◆ Task item
Keep every line of the data below that has the string "chip" and present those lines.

◆ Data extract

(* ===== verification/RtcDefs.v ===== *)
(** * The real-time clock driver: definitions

    Models [PcatRealTimeClockRuntimeDxe/PcRtc.c] (the platform's copy). The register map of the
    clock chip is the one of [ResetSystemLib.c], which drives the same chip; the bit fields of the
    registers, the default time and the time type's constants come from headers that are not part of
    the repository ([PcRtcHeader]), the variables "RTC" and "RTCALARM" from the variable services
    ([RtcVariables]). *)

From S2P Require Import Prelude.
#[local] Open Scope Z_scope.

(** ** [ResetSystemLib.c]: the chip's ports and registers *)

Definition PCAT_RTC_ADDRESS_REGISTER : Z := 0x70.
Definition PCAT_RTC_DATA_REGISTER : Z := 0x71.
Definition RTC_ADDRESS_SECONDS : Z := 0.
Definition RTC_ADDRESS_SECONDS_ALARM : Z := 1.
Definition RTC_ADDRESS_MINUTES : Z := 2.
Definition RTC_ADDRESS_MINUTES_ALARM : Z := 3.
Definition RTC_ADDRESS_HOURS : Z := 4.
Definition RTC_ADDRESS_HOURS_ALARM : Z := 5.
Definition RTC_ADDRESS_DAY_OF_THE_MONTH : Z := 7.
Definition RTC_ADDRESS_MONTH : Z := 8.
Definition RTC_ADDRESS_YEAR : Z := 9.
Definition RTC_ADDRESS_REGISTER_A : Z := 10.
Definition RTC_ADDRESS_REGISTER_B : Z := 11.
Definition RTC_ADDRESS_REGISTER_C : Z := 12.
Definition RTC_ADDRESS_REGISTER_D : Z := 13.
Definition RTC_ADDRESS_CENTURY : Z := 50.

(** ** The headers *)

(** [EFI_TIME]; [TimeZone] is signed. *)
Record EFI_TIME := {
  Year : Z; Month : Z; Day : Z; Hour : Z; Minute : Z; Second : Z; Nanosecond : Z; TimeZone : Z; Daylight : Z
}.

Record EFI_TIME_CAPABILITIES := { Resolution : Z; Accuracy : Z; SetsToZero : bool }.

Class PcRtcHeader := {
  (* bit numbers: update in progress, valid RAM and time, alarm flag; data mode, 24-hour mode,
     alarm interrupt enable and set (inhibit updates) of register B *)
  Uip : Z; Vrt : Z; Af : Z; Dm : Z; Mil : Z; Aie : Z; SetBit : Z;
  RTC_INIT_REGISTER_A : Z; RTC_INIT_REGISTER_B : Z; RTC_INIT_REGISTER_D : Z;
  RTC_INIT_SECOND : Z; RTC_INIT_MINUTE : Z; RTC_INIT_HOUR : Z;
  RTC_INIT_DAY : Z; RTC_INIT_MONTH : Z; RTC_INIT_YEAR : Z;
  EFI_UNSPECIFIED_TIMEZONE : Z; EFI_TIME_ADJUST_DAYLIGHT : Z; EFI_TIME_IN_DAYLIGHT : Z;
  (* BaseLib; both assert that their argument is in range *)
  DecimalToBcd8 : Z -> option Z;
  BcdToDecimal8 : Z -> option Z;
  PcdRealTimeClockUpdateTimeout : Z
}.

Class RtcVariables (E : Type) := {
  GetRTC : M E (EFI_STATUS * Z);
  SetRTC : Z -> M E EFI_STATUS;
  GetRTCALARM : M E (EFI_STATUS * EFI_TIME);
  SetRTCALARM : EFI_TIME -> M E EFI_STATUS
}.

Definition set_hour (h : Z) (t : EFI_TIME) : EFI_TIME :=
  {| Year := t.(Year); Month := t.(Month); Day := t.(Day); Hour := h; Minute := t.(Minute); Second := t.(Second);
     Nanosecond := t.(Nanosecond); TimeZone := t.(TimeZone); Daylight := t.(Daylight) |}.
Definition set_year (y : Z) (t : EFI_TIME) : EFI_TIME :=
  {| Year := y; Month := t.(Month); Day := t.(Day); Hour := t.(Hour); Minute := t.(Minute); Second := t.(Second);
     Nanosecond := t.(Nanosecond); TimeZone := t.(TimeZone); Daylight := t.(Daylight) |}.
Definition set_nanosecond (n : Z) (t : EFI_TIME) : EFI_TIME :=
  {| Year := t.(Year); Month := t.(Month); Day := t.(Day); Hour := t.(Hour); Minute := t.(Minute); Second := t.(Second);
     Nanosecond := n; TimeZone := t.(TimeZone); Daylight := t.(Daylight) |}.
Definition set_zone (z d : Z) (t : EFI_TIME) : EFI_TIME :=
  {| Year := t.(Year); Month := t.(Month); Day := t.(Day); Hour := t.(Hour); Minute := t.(Minute); Second := t.(Second);
     Nanosecond := t.(Nanosecond); TimeZone := z; Daylight := d |}.

(** ** Times *)

Definition IsLeapYear (Time : EFI_TIME) : bool :=
  if Time.(Year) mod 4 =? 0 then
    if Time.(Year) mod 100 =? 0 then Time.(Year) mod 400 =? 0 else true
  else false.

Definition DayOfMonth : list Z := [31; 29; 31; 30; 31; 30; 31; 31; 30; 31; 30; 31].

(** [None] when the month is out of range: the function asserts that it is not. *)
Definition DayValid (Time : EFI_TIME) : option bool :=
  if (1 <=? Time.(Month)) && (Time.(Month) <=? 12) then
    d ← DayOfMonth !! Z.to_nat (Time.(Month) - 1);
    Some (negb ((Time.(Day) <? 1) || (Time.(Day) >? d) ||
                ((Time.(Month) =? 2) && (negb (IsLeapYear Time) && (Time.(Day) >? 28)))))
  else None.

Section Times.
Context {H : PcRtcHeader}.

Definition RtcTimeFieldsValid (Time : EFI_TIME) : option EFI_STATUS :=
  if (Time.(Year) <? 1998) || (Time.(Year) >? 2099) || (Time.(Month) <? 1) || (Time.(Month) >? 12)
  then Some EFI_INVALID_PARAMETER
  else
    v ← DayValid Time;
    if negb v || (Time.(Hour) >? 23) || (Time.(Minute) >? 59) || (Time.(Second) >? 59) ||
       (Time.(Nanosecond) >? 999999999) ||
       negb ((Time.(TimeZone) =? EFI_UNSPECIFIED_TIMEZONE) ||
             ((Time.(TimeZone) >=? -1440) && (Time.(TimeZone) <=? 1440))) ||
       negb (Z.land Time.(Daylight) (Z.lnot (Z.lor EFI_TIME_ADJUST_DAYLIGHT EFI_TIME_IN_DAYLIGHT)) =? 0)
    then Some EFI_INVALID_PARAMETER else Some EFI_SUCCESS.

Definition CheckAndConvertBcd8ToDecimal8 (Value : Z) : option Z :=
  if (Value <? 0xa0) && (Z.land Value 0xf <? 0xa) then BcdToDecimal8 Value else Some 0xff.

(** The status, and the fields afterwards. *)
Definition ConvertRtcTimeToEfiTime (Time : EFI_TIME) (Century RegisterB : Z) : option (EFI_STATUS * EFI_TIME) :=
  let IsPM := negb (Z.land Time.(Hour) 0x80 =? 0) in
  let Time := set_hour (u8 (Z.land Time.(Hour) 0x7f)) Time in
  Time ← (if negb (Z.testbit RegisterB Dm) then
            y ← CheckAndConvertBcd8ToDecimal8 (u8 Time.(Year));
            mo ← CheckAndConvertBcd8ToDecimal8 Time.(Month);
            d ← CheckAndConvertBcd8ToDecimal8 Time.(Day);
            h ← CheckAndConvertBcd8ToDecimal8 Time.(Hour);
            mi ← CheckAndConvertBcd8ToDecimal8 Time.(Minute);
            s ← CheckAndConvertBcd8ToDecimal8 Time.(Second);
            Some {| Year := y; Month := mo; Day := d; Hour := h; Minute := mi; Second := s;
                    Nanosecond := Time.(Nanosecond); TimeZone := Time.(TimeZone); Daylight := Time.(Daylight) |}
          else Some Time);
  Century ← CheckAndConvertBcd8ToDecimal8 Century;
  if (Time.(Year) =? 0xff) || (Time.(Month) =? 0xff) || (Time.(Day) =? 0xff) || (Time.(Hour) =? 0xff) ||
     (Time.(Minute) =? 0xff) || (Time.(Second) =? 0xff) || (Century =? 0xff)
  then Some (EFI_INVALID_PARAMETER, Time)
  else
    let Time := set_year (u16 (Century * 100 + Time.(Year))) Time in
    let Time :=
      if negb (Z.testbit RegisterB Mil) then
        let Time := if IsPM && (Time.(Hour) <? 12) then set_hour (u8 (Time.(Hour) + 12)) Time else Time in
        if negb IsPM && (Time.(Hour) =? 12) then set_hour 0 Time else Time
      else Time in
    Some (EFI_SUCCESS, set_nanosecond 0 Time).

(** The time in the chip's format, and the century. *)
Definition ConvertEfiTimeToRtcTime (Time : EFI_TIME) (RegisterB : Z) : option (EFI_TIME * Z) :=
  let IsPM := if negb (Z.testbit RegisterB Mil) then negb (Time.(Hour) <? 12) else true in
  let Time :=
    if negb (Z.testbit RegisterB Mil) then
      if Time.(Hour) >=? 13 then set_hour (u8 (Time.(Hour) - 12)) Time
      else if Time.(Hour) =? 0 then set_hour 12 Time else Time
    else Time in
  Century ← DecimalToBcd8 (u8 (Time.(Year) / 100));
  let Time := set_year (u16 (Time.(Year) mod 100)) Time in
  Time ← (if negb (Z.testbit RegisterB Dm) then
            y ← DecimalToBcd8 (u8 Time.(Year));
            mo ← DecimalToBcd8 Time.(Month);
            d ← DecimalToBcd8 Time.(Day);
            h ← DecimalToBcd8 Time.(Hour);
            mi ← DecimalToBcd8 Time.(Minute);
            s ← DecimalToBcd8 Time.(Second);
            Some {| Year := y; Month := mo; Day := d; Hour := h; Minute := mi; Second := s;
                    Nanosecond := Time.(Nanosecond); TimeZone := Time.(TimeZone); Daylight := Time.(Daylight) |}
          else Some Time);
  let Time := if negb (Z.testbit RegisterB Mil) && IsPM then set_hour (u8 (Z.lor Time.(Hour) 0x80)) Time else Time in
  Some (Time, Century).
End Times.

(** Positive, zero or negative. *)
Definition CompareHMS (From To : EFI_TIME) : Z :=
  if (From.(Hour) >? To.(Hour)) || ((From.(Hour) =? To.(Hour)) && (From.(Minute) >? To.(Minute))) ||
     ((From.(Hour) =? To.(Hour)) && (From.(Minute) =? To.(Minute)) && (From.(Second) >? To.(Second))) then 1
  else if (From.(Hour) =? To.(Hour)) && (From.(Minute) =? To.(Minute)) && (From.(Second) =? To.(Second)) then 0
  else -1.

Definition IsWithinOneDay (From To : EFI_TIME) : option bool :=
  if (1 <=? From.(Month)) && (From.(Month) <=? 12) then
    if From.(Year) =? To.(Year) then
      if From.(Month) =? To.(Month) then
        if From.(Day) + 1 =? To.(Day) then Some (CompareHMS From To >=? 0)
        else if From.(Day) =? To.(Day) then Some (CompareHMS From To <=? 0)
        else Some false
      else if (From.(Month) + 1 =? To.(Month)) && (To.(Day) =? 1) then
        if (From.(Month) =? 2) && negb (IsLeapYear From) then
          if From.(Day) =? 28 then Some (CompareHMS From To >=? 0) else Some false
        else
          d ← DayOfMonth !! Z.to_nat (From.(Month) - 1);
          if From.(Day) =? d then Some (CompareHMS From To >=? 0) else Some false
      else Some false
    else if (From.(Year) + 1 =? To.(Year)) && (From.(Month) =? 12) && (From.(Day) =? 31) &&
            (To.(Month) =? 1) && (To.(Day) =? 1)
    then Some (CompareHMS From To >=? 0) else Some false
  else None.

◆ Written reply
    clock chip is the one of [ResetSystemLib.c], which drives the same chip; the bit fields of the
(** ** [ResetSystemLib.c]: the chip's ports and registers *)
(** The time in the chip's format, and the century. *)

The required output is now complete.